E’ notizia di qualche giorno fa che l’Assemblea Nazionale francese, nell’ambito di una incredibile legge sulla “Lotta alle derive settarie” che già di per sé appare inconcepibile in un paese civile, ha inserito all’articolo 4 un emendamento -definito “emendamento Pfizer” dalle opposizioni- per cui vengono puniti con pesantissime sanzioni pecuniarie e perfino detentive coloro che criticano i trattamenti terapeutici “ritenuti sicuri” dalle autorità sanitarie. Fa una tristezza infinita che una simile normativa nasca in una grande e civile nazione come la Francia che ha dato all’Europa e al mondo l’illuminismo e, in buona parte, l’idea stessa di tolleranza.
Immaginiamo che cosa diventerebbe un simile impianto normativo in mano a un clone di Speranza o di Conte o di Bassetti…
Ma qui si pongono anche almeno due delicati problemi di ordine costituzionale che comunque non sarà possibile ignorare.

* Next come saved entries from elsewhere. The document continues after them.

(** The page table [i] is missing under the run an allocation asks for. *)
Definition table_wanted (A : gmap Z Z) (m : mm) (c : sys_call) (i : Z) : Prop :=
  match c with
  | SysAlloc Size => pte m i = 0 /\ exists k j, room A ((Size + 4095) / 4096) k /\ (forall l, l < k -> ~ room A ((Size + 4095) / 4096) l) /\
      k <= j < k + (Size + 4095) / 4096 /\ pdx j = i
  | SysFree _ _ => False
  end.

(** The frames a call gives back. *)
Definition given (m : mm) (c : sys_call) (q : Z) : Prop :=
  match c with SysAlloc _ => False | SysFree Va Size => held m (Va / 4096) (Va / 4096 + (Size + 4095) / 4096) q end.

Lemma room_hole A m n k : sys_state A m -> 0 < n -> room A n k <-> hole_at m k n.
Proof.
  intros [S Rn Mp _] Hn. unfold room, hole_at. split; intros (H1 & H2 & H3); split_and!; try done.
  - intros j Hj. destruct (decide (pte m j = 0)) as [| Hz]; [done |]. apply Mp in Hz as (i & l & E & Hi); [| unfold sys_page; lia].
    destruct (H3 i l E); lia.
  - intros j l E. destruct (Rn j l E) as (Hl & Hj & Hj2). destruct (Z.le_gt_cases (j + l) k) as [| Ha]; [by left |].
    destruct (Z.le_gt_cases (k + n) j) as [| Hb]; [by right |]. exfalso.
    assert (Hz : pte m (Z.max j k) <> 0) by (apply Mp; [unfold sys_page; lia | exists j, l; split; [done | lia]]).
    apply Hz, H3. lia.
Qed.

Lemma tables_wanted A m Size m' i : sys_state A m -> 0 <= Size -> tables_kept m ((Size + 4095) / 4096) m' -> sys_pde i ->
  pte m' i = pte m i \/ table_wanted A m (SysAlloc Size) i.
Proof.
  intros St Hs T Hi. destruct (T i Hi) as [? | [E0 (k & j & [Hh Hlow] & Hj & Hx)]]; [by left | right]. split; [done |].
  assert (Hn : 0 < (Size + 4095) / 4096) by lia. exists k, j. split; [by apply (room_hole A m) |].
  split; [| done]. intros l Hlt. rewrite (room_hole A m) by done. by apply Hlow.
Qed.

Lemma state_taken A m n k m' : sys_state A m -> sys_ok m' -> 0 < n -> room A n k -> allocated m n k m' -> sys_state (<[k := n]> A) m'.
Proof.
  intros [S Rn Mp Ap] S' Hn (H1 & H2 & H3) (_ & Po & Pn). constructor; [done | | |].
  - intros j l [[-> ->] | [_ E]]%lookup_insert_Some; [lia | by apply Rn].
  - intros j Hj. destruct (decide (k <= j < k + n)) as [Hin | Hout].
    + split; [intros _; exists k, n; by rewrite lookup_insert_eq |]. intros _. destruct (Pn j Hin) as (p & Hp & -> & _).
      unfold takable in Hp. rewrite elem_of_filter in Hp. unfold entry. lia.
    + rewrite (Po j Hj Hout), Mp by done. split.
      * intros (i & l & E & Hi). exists i, l. split; [| done]. rewrite lookup_insert_ne; [done |]. intros <-. destruct (H3 k l E); lia.
      * intros (i & l & [[-> ->] | [_ E]]%lookup_insert_Some & Hi); [lia | by exists i, l].
  - intros i j l l' Ei Ej Hlt. apply lookup_insert_Some in Ei, Ej.
    destruct Ei as [[<- <-] | [_ Ei]], Ej as [[<- <-] | [_ Ej]].
    + lia.
    + destruct (H3 _ _ Ej) as [? | ?]; [pose proof (Rn _ _ Ej); lia | done].
    + destruct (H3 _ _ Ei) as [? | ?]; [done | lia].
    + by apply (Ap i j l l').
Qed.

Lemma state_given A m n k m' : sys_state A m -> sys_ok m' -> A !! k = Some n ->
  (forall j, pte m' j = if decide (k <= j < k + n) then 0 else pte m j) -> sys_state (delete k A) m'.
Proof.
  intros [S Rn Mp Ap] S' Ek P. constructor; [done | | |].
  - intros j l [_ E]%lookup_delete_Some. by apply Rn.
  - intros j Hj. rewrite P. case_decide as Hin.
    + split; [done |]. intros (i & l & [Hne E]%lookup_delete_Some & Hi). exfalso.
      destruct (Z.lt_trichotomy i k) as [Hlt | [-> | Hlt]]; [pose proof (Ap i k l n E Ek Hlt); lia | done | pose proof (Ap k i n l Ek E Hlt); lia].
    + rewrite Mp by done. split; intros (i & l & E & Hi); exists i, l; (split; [| done]).
      * apply lookup_delete_Some. split; [| done]. intros <-. rewrite E in Ek. injection Ek as ->. done.
      * by apply lookup_delete_Some in E as [_ E].
  - intros i j l l' [_ Ei]%lookup_delete_Some [_ Ej]%lookup_delete_Some. by apply (Ap i j l l').
Qed.

Lemma state_same A m m' : sys_state A m -> sys_ok m' -> pages_same m m' -> sys_state A m'.
Proof. intros [S Rn Mp Ap] S' P. constructor; [done | done | | done]. intros j Hj. rewrite (P j Hj). by apply Mp. Qed.

(** What the rest of the kernel does to the memory - relocation included -
    leaves the aperture as it is. *)
Lemma aperture_kept A m m' : sys_state A m -> mm_wf m' -> view_kept m m' ->
  sys_state A m' /\ forall k, sys_entry k -> pte m' k = pte m k /\ (pte m k <> 0 -> frame_at m' (fr m k) = frame_at m (fr m k)).
Proof.
  intros St W V. pose proof St as [S _ _ _].
  assert (P : forall k, sys_entry k -> pte m' k = pte m k) by (intros k Hk; apply (vk_other _ _ V); intros p; by apply sys_unowned).
  assert (F : forall k, sys_entry k -> fr m' k = fr m k) by (intros k Hk; unfold fr; by rewrite P).
  assert (Pn : forall k, sys_entry k -> pte m k <> 0 -> pinned m' (fr m k) /\ frame_at m' (fr m k) = frame_at m (fr m k)).
  { intros k Hk Hn. destruct (sy_entry _ S k Hk) as [? | [_ Hp]]; [done |]. by apply (vk_pinned _ _ V). }
  split; [| intros k Hk; split; [by apply P | intros Hn; by apply Pn]].
  apply (state_same A m m' St); [| intros j Hj; apply P; by left]. constructor; [done | | |].
  - intros k Hk. rewrite P, F by done. destruct (sy_entry _ S k Hk) as [? | [E _]]; [by left |].
    destruct (decide (pte m k = 0)); [by left | right]. split; [done | by apply Pn].
  - intros k Hk. rewrite !P; [by apply (sy_table _ S) | right; by apply sys_pdx | by left].
  - intros i j Hi Hj. rewrite !P, !F by done. by apply (sy_inj _ S).
Qed.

Il primo riguarda l’assoluta incompatibilità delle citate norme del DSA con l’articolo 21 della Costituzione, che abbiamo riportato più sopra e che garantisce la libertà di manifestazione di pensiero e di parola e proibisce ogni forma di censura.
Il secondo riguarda la tipicità delle forme di illecito, stabilito per i reati dall’articolo 25 della Costituzione ma estensibile anche agli illeciti amministrativi, principio secondo cui un illecito è punibile solo se esattamente individuato e definito dalla legge, cosa che difficilmente può ravvisarsi nelle espressioni “disinformazione”, “contenuti inappropriati”, “discorso d’odio” che lasciano a chi deve utilizzarle e applicarle inconcepibili margini di arbitrio.
Ed è infondata pure l’obiezione secondo cui la normativa europea prevale su quella italiana anche di livello costituzionale, secondo quanto disposto dall’articolo 117 della nostra Carta fondamentale, avendo la Corte costituzionale ormai consolidato un orientamento detto dei “controlimiti” in base al quale la norma europea non può contrastare quelli che sono i principi fondamentali del nostro ordinamento, cioè quelli contenuti essenzialmente negli articoli 1-54 della Costituzione.
Ma, al di là della speranza che ci è data dall’eventuale futura applicazione delle nostre tutele costituzionali, è necessario che i cittadini italiani prendano coscienza di quanto sta accadendo in sede europea -una vera e propria distruzione dei sacri principi di libertà per cui hanno combattuto i nostri padri e i nostri avi- e salgano sui loro virtuali trattori ideali, come hanno fatto materialmente gli agricoltori del continente, e facciano sentire alta la loro voce e il loro dissenso, e facciano soprattutto della loro consapevole e volontaria “disinformazione” una nuova bandiera di libertà e di lotta civile, anche a costo di diventare “inappropriati” nei confronti del nuovo incombente totalitarismo.